Engineering of AI Systems · HIT

Prerequisites   Review & self-check before Week 1

Prerequisites: Review & Self-check

Confirm the background below before the course begins.

The course assumes a prior machine-learning course and the three areas below. Each section lists the background topics, a short refresher to review, and a set of self-check questions at the foot of the page. If a self-check question is hard, follow the refresher before Week 1; the course moves quickly past these on day one.

🔧Programming & version control

Production engineering is mostly code and collaboration. You should be comfortable writing and reading Python, working in Git with branches and pull requests, and reasoning about a failing test or a stack trace.

Refresher. Git & GitHub learning resources · The Python tutorial.

⚙️Operating systems & networking

Everything you operate runs on an operating system and talks over a network. You need a working mental model of processes, the shell, and how an HTTP request travels.

Refresher. MDN: an overview of HTTP · Docker: get started.

🧮Machine learning

This is not an ML course; it is about operating ML. You should already understand how a model is trained and evaluated, and treat a trained model as an artifact to be versioned, served, and monitored.

Refresher. Google Machine Learning Crash Course.

Self-check

Try to answer each before revealing it. If several are hard, work the refreshers above before Week 1.

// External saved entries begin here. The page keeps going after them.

(** The parts that belong to one kind each. *)
Ltac unfold_part :=
  match goal with
  | |- context [printFunctionParameters] => unfold printFunctionParameters
  | |- context [printLayoutRequirement] => unfold printLayoutRequirement
  | |- context [printDependentGenericType] => unfold printDependentGenericType
  | |- context [printMetatype] => unfold printMetatype, printMetatypeRepresentation
  | |- context [printExistentialMetatype] => unfold printExistentialMetatype, printMetatypeRepresentation
  | |- context [printImplFunctionType] => unfold printImplFunctionType
  | |- context [printKeyPathAccessor] => unfold printKeyPathAccessor
  | |- context [printLocalDeclName] => unfold printLocalDeclName
  | |- context [printPartialApply] => unfold printPartialApply
  | |- context [printPrivateDeclName] => unfold printPrivateDeclName
  | |- context [printProtocolConformance] => unfold printProtocolConformance
  | |- context [printProtocolList] => unfold printProtocolList
  | |- context [printProtocolListWithClass] => unfold printProtocolListWithClass
  | |- context [printProtocolListWithAnyObject] => unfold printProtocolListWithAnyObject
  | |- context [printQualifiedArchetype] => unfold printQualifiedArchetype
  | |- context [printReabstractionThunk] => unfold printReabstractionThunk
  | |- context [printReturnType] => unfold printReturnType
  | |- context [printSILBoxTypeWithLayout] => unfold printSILBoxTypeWithLayout
  | |- context [printSILBoxField] => unfold printSILBoxField
  | |- context [printTupleElement] => unfold printTupleElement
  | |- context [printValueWitness] => unfold printValueWitness, valueWitnessString
  | |- context [printExtension] => unfold printExtension
  | |- context [printClosure] => unfold printClosure
  | |- context [printSuffix] => unfold printSuffix
  | |- context [printDefaultArgument] => unfold printDefaultArgument
  | |- context [printTypeMangling] => unfold printTypeMangling
  | |- context [printAccessor] => unfold printAccessor
  | |- context [directnessString] => unfold directnessString
  end.

(** ** The loops over nodes that may be printed *)

Section loops.
Context (E : crash -> Prop) (Options : DemangleOptions) (good : Node -> Prop).
Context (print : Node -> bool -> PM NodePointer).
Hypothesis Hprint : forall n b, good n -> prints E (print n b) (returns good).

Lemma prints_node n : good n -> prints E (printNode print n) (fun _ => True).
Proof. intros Hn. unfold printNode. eapply prints_bind; [by apply Hprint|]. intros ? _. prints. Qed.

#[local] Hint Resolve prints_node : printer.

Lemma prints_nodes ns sep : Forall good ns -> prints E (printNodes print ns sep) (fun _ => True).
Proof. induction 1; cbn [printNodes]; prints. Qed.

Lemma prints_fields ns first : Forall good ns -> prints E (printFields print ns first) (fun _ => True).
Proof. intros H. revert first. induction H; intros first; cbn [printFields]; prints. Qed.

Lemma prints_conformances ns text : Forall good ns -> prints E (printConformances print ns text) (fun _ => True).
Proof. intros H. revert text. induction H; intros text; cbn [printConformances]; prints. Qed.

(** A child of a specialization that is passed over, or printed. *)
Definition printedOrSkipped (c : Node) : Prop :=
  good c \/ children c = [] /\ getKind c <> K_SpecializationIsFragile.

Lemma prints_specializationChildren ns prefix sep :
  Forall printedOrSkipped ns -> prints E (printSpecializationChildren print ns prefix sep) (fun _ => True).
Proof.
  intros H. revert sep. induction H as [|c ns Hc H IH]; intros sep; cbn [printSpecializationChildren]; [prints|].
  unfold hasChildren, getNumChildren. destruct Hc as [Hc|[-> Hk]].
  - destruct (getKind c); prints.
  - cbn [length Nat.eqb negb]. destruct (getKind c); (done || prints).
Qed.

Lemma prints_specializationPrefix n description prefix :
  Forall printedOrSkipped (children n) ->
  prints E (printSpecializationPrefix Options print n description prefix) (fun _ => True).
Proof.
  intros H. unfold printSpecializationPrefix. pose proof (prints_specializationChildren _ prefix "" H). prints.
Qed.
End loops.

Lemma prints_genericParams E n index depth : prints E (printGenericParams n index depth) (fun _ => True).
Proof. revert index. induction n; intros index; cbn [printGenericParams]; prints. Qed.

You change one file and want it reviewed without touching main. What Git steps do you take?
Create a branch, commit the change, push the branch, and open a pull request against main for review; merge only after approval and a green check.
A service "works on my machine" but fails on a teammate's. What is the most likely cause and the fix?
Unpinned dependencies or environment differences. Pin versions and ship the same environment, for example a container image that bundles the dependencies, so every machine runs the same thing.
What is the difference between a port and a process, and how do they relate?
A process is a running program; a port is a numbered network endpoint the process can listen on. One process can listen on a port to receive requests; two processes cannot bind the same port at once.
A client gets HTTP 500 from your API. Is the problem on the client or the server, and what does 500 mean?
On the server: 5xx are server-side errors (500 is a generic internal error). 4xx would indicate a client-side problem such as a bad request or missing auth.
Why split data into train and test sets, and what goes wrong if you evaluate on the training set?
To estimate how the model performs on unseen data. Evaluating on the training set measures memorization, not generalization, and hides overfitting, so the number is optimistic and misleading.
What is the difference between a loss and a metric?
The loss is the differentiable objective the model optimizes during training; a metric is a (often non-differentiable) quantity you care about for evaluation, such as accuracy or F1. They can move in different directions.